* _EXERCISE DETAILS_:
Every record, from the first line to the last, needs to be given again exactly.
(EXTRACTED RECORDS Opens)
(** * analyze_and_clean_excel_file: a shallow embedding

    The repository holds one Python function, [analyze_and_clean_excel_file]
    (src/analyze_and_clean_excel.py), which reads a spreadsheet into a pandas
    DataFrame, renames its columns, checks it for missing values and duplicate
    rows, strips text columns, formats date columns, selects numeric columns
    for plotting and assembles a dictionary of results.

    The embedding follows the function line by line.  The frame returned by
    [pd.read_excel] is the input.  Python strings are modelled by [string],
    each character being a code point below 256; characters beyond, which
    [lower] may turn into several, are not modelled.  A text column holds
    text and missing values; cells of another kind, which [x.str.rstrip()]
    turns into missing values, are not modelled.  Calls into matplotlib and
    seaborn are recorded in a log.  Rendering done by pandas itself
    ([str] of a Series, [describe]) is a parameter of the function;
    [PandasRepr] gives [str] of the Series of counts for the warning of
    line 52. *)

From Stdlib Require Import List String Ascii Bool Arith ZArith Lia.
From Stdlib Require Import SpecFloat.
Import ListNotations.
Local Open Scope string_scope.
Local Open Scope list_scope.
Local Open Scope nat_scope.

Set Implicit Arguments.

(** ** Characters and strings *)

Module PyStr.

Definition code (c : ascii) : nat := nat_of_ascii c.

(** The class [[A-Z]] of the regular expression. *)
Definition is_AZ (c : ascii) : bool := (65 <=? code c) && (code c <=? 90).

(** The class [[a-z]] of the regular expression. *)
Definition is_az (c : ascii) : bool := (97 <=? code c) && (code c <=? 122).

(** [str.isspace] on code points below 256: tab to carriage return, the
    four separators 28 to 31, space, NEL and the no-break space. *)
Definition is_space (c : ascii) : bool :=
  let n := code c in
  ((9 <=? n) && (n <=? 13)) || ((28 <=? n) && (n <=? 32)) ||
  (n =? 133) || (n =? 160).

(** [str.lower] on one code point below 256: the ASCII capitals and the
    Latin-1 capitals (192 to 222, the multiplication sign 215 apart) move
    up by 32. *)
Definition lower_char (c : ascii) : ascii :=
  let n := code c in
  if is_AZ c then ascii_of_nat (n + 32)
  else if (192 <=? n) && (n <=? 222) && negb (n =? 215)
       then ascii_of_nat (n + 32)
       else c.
(EXTRACTED RECORDS Closes)
* _EXERCISE OUTPUT_:
(** * analyze_and_clean_excel_file: a shallow embedding

    The repository holds one Python function, [analyze_and_clean_excel_file]
    (src/analyze_and_clean_excel.py), which reads a spreadsheet into a pandas
    DataFrame, renames its columns, checks it for missing values and duplicate
    rows, strips text columns, formats date columns, selects numeric columns
    for plotting and assembles a dictionary of results.

    The embedding follows the function line by line.  The frame returned by
    [pd.read_excel] is the input.  Python strings are modelled by [string],
    each character being a code point below 256; characters beyond, which
    [lower] may turn into several, are not modelled.  A text column holds
    text and missing values; cells of another kind, which [x.str.rstrip()]
    turns into missing values, are not modelled.  Calls into matplotlib and
    seaborn are recorded in a log.  Rendering done by pandas itself
    ([str] of a Series, [describe]) is a parameter of the function;
    [PandasRepr] gives [str] of the Series of counts for the warning of
    line 52. *)

From Stdlib Require Import List String Ascii Bool Arith ZArith Lia.
From Stdlib Require Import SpecFloat.
Import ListNotations.
Local Open Scope string_scope.
Local Open Scope list_scope.
Local Open Scope nat_scope.

Set Implicit Arguments.

(** ** Characters and strings *)

Module PyStr.

Definition code (c : ascii) : nat := nat_of_ascii c.

(** The class [[A-Z]] of the regular expression. *)
Definition is_AZ (c : ascii) : bool := (65 <=? code c) && (code c <=? 90).

(** The class [[a-z]] of the regular expression. *)
Definition is_az (c : ascii) : bool := (97 <=? code c) && (code c <=? 122).

(** [str.isspace] on code points below 256: tab to carriage return, the
    four separators 28 to 31, space, NEL and the no-break space. *)
Definition is_space (c : ascii) : bool :=
  let n := code c in
  ((9 <=? n) && (n <=? 13)) || ((28 <=? n) && (n <=? 32)) ||
  (n =? 133) || (n =? 160).

(** [str.lower] on one code point below 256: the ASCII capitals and the
    Latin-1 capitals (192 to 222, the multiplication sign 215 apart) move
    up by 32. *)
Definition lower_char (c : ascii) : ascii :=
  let n := code c in
  if is_AZ c then ascii_of_nat (n + 32)
  else if (192 <=? n) && (n <=? 222) && negb (n =? 215)
       then ascii_of_nat (n + 32)
       else c.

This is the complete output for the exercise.